(** ... with the steps this very pass has recorded as awaiting a replay. *)
Definition loaded_marked (tenant run : string) (state : runState) (h : list did) : Prop :=
  ∃ read marks, loaded tenant run read h ∧ state = set_awaiting marks read.

(** The run's graph: the pinned definition with the realised fragments. *)
Definition graph_read (tenant : string) (state : runState) (pipeline : Pipeline) (h : list did) : Prop :=
  ∃ authored, Did (ODefinition tenant (st_pipelineID state) (st_revisionID state)) (Ok authored) ∈ h
    ∧ spliceRealised authored (st_fragments state) = Ok pipeline.

(** Policy allowed the step and each of its secrets, on the facts it was given. *)
Definition approved (tenant run stepID : string) (h : list did) : Prop :=
  ∃ pipeline step state signed upstream caps,
    step_id step = stepID ∧ loaded_marked tenant run state h ∧ graph_read tenant state pipeline h
    ∧ step ∈ pl_steps pipeline ∧
    let i := permit_input cfg tenant pipeline step state signed upstream caps in
    (∃ ref digest, Did (OProvenance tenant ref digest) (signed, upstream, None) ∈ h)
    ∧ (∃ d, Did (OEvaluate i) (d, None) ∈ h ∧ dec_Allow d = true)
    ∧ ∀ s, s ∈ step_secrets step →
        ∃ d, Did (OEvaluate (with_secret i (sec_name s))) (d, None) ∈ h ∧ dec_Allow d = true.

(** The fair queue handed the step back: an earlier pass put it there. *)
Definition queued (tenant run stepID : string) (h : list did) : Prop :=
  ∃ n items item, Did (OQueueNext n) (Ok items) ∈ h ∧ item ∈ items
    ∧ qi_TenantID item = tenant ∧ qi_RunID item = run ∧ qi_StepID item = stepID.

(** The log that was read, in an open run, entitles the step to be dispatched
    in the graph it pins. *)
Definition ready_in_log (tenant run : string) (s : Step) (h : list did) : Prop :=
  ∃ state pipeline now, loaded tenant run state h ∧ graph_read tenant state pipeline h ∧ st_completed state = false
    ∧ entitled pipeline state now s.

(** A queued step, looked at again: its run is open, no dispatch of the attempt
    it was queued for is in the log, it is not held at a gate, and the run's
    graph still has it. *)
Definition due_in_log (tenant run : string) (s : Step) (h : list did) : Prop :=
  ∃ n items item state pipeline, Did (OQueueNext n) (Ok items) ∈ h ∧ item ∈ items
    ∧ qi_TenantID item = tenant ∧ qi_RunID item = run ∧ qi_StepID item = step_id s
    ∧ loaded tenant run state h ∧ graph_read tenant state pipeline h ∧ st_completed state = false
    ∧ attempts_of state (step_id s) < qi_Attempt item
    ∧ ¬ (terminal_of state (step_id s) = "" ∧ step_id s ∈ st_gated state)
    ∧ stepByID pipeline (step_id s) = Some s.

(** What the rest of a pass may do with a step. *)
Record cleared (tenant run : string) (s : Step) (h : list did) : Prop := mkCleared
  { cl_allowed : cf_Policy cfg = true → approved tenant run (step_id s) h ∨ queued tenant run (step_id s) h;
    cl_due : ready_in_log tenant run s h ∨ due_in_log tenant run s h }.

(** An engine of the fleet, as it was just listed, can run the step: ready,
    with a slot, on the platform, of the engine type and with every capability
    the step names. *)
Definition runnable (tenant : string) (s : Step) (h : list did) : Prop :=
  ∃ instances i, Did (OInstances tenant) (Ok instances) ∈ h ∧ i ∈ instances
    ∧ fits (requirements (cf_OS cfg) (cf_Arch cfg) s) i.

Definition leased (tenant run stepID : string) (attempt : Z) (t : Token) (h : list did) : Prop :=
  ∃ ttl, Did (OOffer tenant run stepID attempt ttl) (Ok t) ∈ h
       ∨ Did (OClaim tenant run stepID attempt ttl) (Ok t) ∈ h.

(** The attempt was leased, and the log read since has no dispatch of it. *)
Definition fresh_attempt (tenant run stepID : string) (attempt : Z) (t : Token) (h : list did) : Prop :=
  ∃ h1 h2 state, h = h1 ++ h2 ∧ leased tenant run stepID attempt t h1 ∧ loaded tenant run state h2
    ∧ attempts_of state stepID < attempt.

(** What goes out with the event: the message, or the result served. *)
Definition accompanied (tenant : string) (e : Event) (t : Token) (s : Step) (h : list did) : Prop :=
  ∃ d, ev_Payload e = MarshalDispatched d ∧ dp_Attempt d = ev_Attempt e ∧ dp_Fence d = tk_Fence t ∧
    if dp_CacheHit d
    then ∃ e', Did (OTxAppend tenant e') (Ok tt) ∈ current_tx h ∧ ev_Type e' = StepSucceeded
           ∧ ev_RunID e' = ev_RunID e ∧ ev_StepID e' = ev_StepID e ∧ ev_Attempt e' = ev_Attempt e
    else runnable tenant s h ∧ ∃ m,
           Did (OTxEnqueue tenant (dispatchSubject sha256 (cf_Tier cfg) s) m) (Ok tt) ∈ current_tx h
           ∧ jd_Step m = s ∧ jd_RunId m = ev_RunID e ∧ jd_StepId m = ev_StepID e ∧ jd_Attempt m = ev_Attempt e
           ∧ jd_Tenant m = tenant ∧ jd_FenceToken m = EncodeFence tenant (tk_Value t) (tk_Fence t).

(** A dispatch that may be committed. *)
Definition placed (tenant : string) (e : Event) (h : list did) : Prop :=
  ∃ t s, (∃ pre, h = pre ++ [Did (OValidate t) (Ok tt)]) ∧ step_id s = ev_StepID e
    ∧ fresh_attempt tenant (ev_RunID e) (ev_StepID e) (ev_Attempt e) t h
    ∧ accompanied tenant e t s h
    ∧ cleared tenant (ev_RunID e) s h.

(** The result cache gave these outputs, and the bytes of each are pinned for
    the run. *)
Definition cached (tenant run : string) (outputs : list OutputRef) (h : list did) : Prop :=
  (∃ key, Did (OCacheLookup tenant key) (Ok (Some outputs)) ∈ h)
  ∧ ∀ out, out ∈ outputs → Did (OReference tenant (out_digest out) run) (Ok tt) ∈ h.

(** A success served from the cache: under a lease proved last, for an attempt
    not yet dispatched, with its dispatch beside it, and what it reports is
    what the cache gave. *)
Definition served (tenant : string) (e : Event) (h : list did) : Prop :=
  ev_Type e = StepSucceeded ∧
  ∃ t outputs d e', (∃ pre, h = pre ++ [Did (OValidate t) (Ok tt)])
    ∧ fresh_attempt tenant (ev_RunID e) (ev_StepID e) (ev_Attempt e) t h
    ∧ cached tenant (ev_RunID e) outputs h
    ∧ MarshalStatus (hit_status tenant (ev_RunID e) (ev_StepID e) (ev_Attempt e) t outputs) = Some (ev_Payload e)
    ∧ Did (OTxAppend tenant e') (Ok tt) ∈ current_tx h ∧ ev_Type e' = StepDispatched
    ∧ ev_RunID e' = ev_RunID e ∧ ev_StepID e' = ev_StepID e ∧ ev_Attempt e' = ev_Attempt e
    ∧ ev_Payload e' = MarshalDispatched d ∧ dp_CacheHit d = true.

(** What a transaction may hold: a dispatch, and the success of a step served
    from the cache beside its dispatch. *)
Definition committable (h : list did) : Prop :=
  ∀ tenant e, Did (OTxAppend tenant e) (Ok tt) ∈ current_tx h →
    (ev_Type e = StepDispatched → placed tenant e h) ∧ (ev_Type e ≠ StepDispatched → served tenant e h).

(** The run was read, found open, and its plan idle. *)
Definition found_idle (tenant run : string) (pipeline : Pipeline) (state : runState) (pl : planned) (h : list did)
    : Prop :=
  ∃ g now, loaded tenant run state h ∧ graph_read tenant state pipeline h ∧ Build (Some pipeline) = Ok g
    ∧ st_completed state = false ∧ pl = plan pipeline g state now ∧ idle pl = true.

Definition appended (tenant run kind : string) (h : list did) : Prop :=
  ∃ e, Did (OAppend tenant e) (Ok tt) ∈ h ∧ ev_RunID e = run ∧ ev_Type e = kind.

(** Policy said no, or could not be asked. *)
Definition refused_by_policy (tenant : string) (h : list did) : Prop :=
  (∃ i d err, Did (OEvaluate i) (d, err) ∈ h ∧ i_TenantID i = tenant ∧ (dec_Allow d = false ∨ err ≠ None))
  ∨ (∃ ref digest s u e, Did (OProvenance tenant ref digest) (s, u, Some e) ∈ h)
  ∨ (∃ rev e, Did (OLockfile tenant rev) (Err e) ∈ h).

(** The attempt is still the step's, and nothing has ended or parked it. *)
Definition still_out (tenant : string) (e : Event) (h : list did) : Prop :=
  ∃ state, loaded tenant (ev_RunID e) state h ∧ st_completed state = false
    ∧ st_terminal state !! ev_StepID e = None ∧ attempts_of state (ev_StepID e) = ev_Attempt e
    ∧ ev_StepID e ∉ st_gated state ∧ ev_StepID e ∉ st_resumed state.

(** An engine's report under a lease that was current when it was checked,
    for a step the log has no verdict on. *)
Definition reported (tenant : string) (e : Event) (h : list did) : Prop :=
  ∃ st t state, Did (OValidate t) (Ok tt) ∈ h
    ∧ DecodeFence (js_FenceToken st) = Ok (tenant, (tk_Value t, tk_Fence t))
    ∧ terminalEvent (js_Phase st) = Some (ev_Type e) ∧ MarshalStatus st = Some (ev_Payload e)
    ∧ js_RunId st = ev_RunID e ∧ js_StepId st = ev_StepID e ∧ js_Attempt st = ev_Attempt e
    ∧ loaded tenant (ev_RunID e) state h ∧ st_terminal state !! ev_StepID e = None.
^^^^^^^^^^^^^^^^
Write out the records exactly, starting at the first line and stopping after the line that contains "set_awaiting marks read.".

:: ANSWER FOR THE TASK ::
(** ... with the steps this very pass has recorded as awaiting a replay. *)
Definition loaded_marked (tenant run : string) (state : runState) (h : list did) : Prop :=
  ∃ read marks, loaded tenant run read h ∧ state = set_awaiting marks read.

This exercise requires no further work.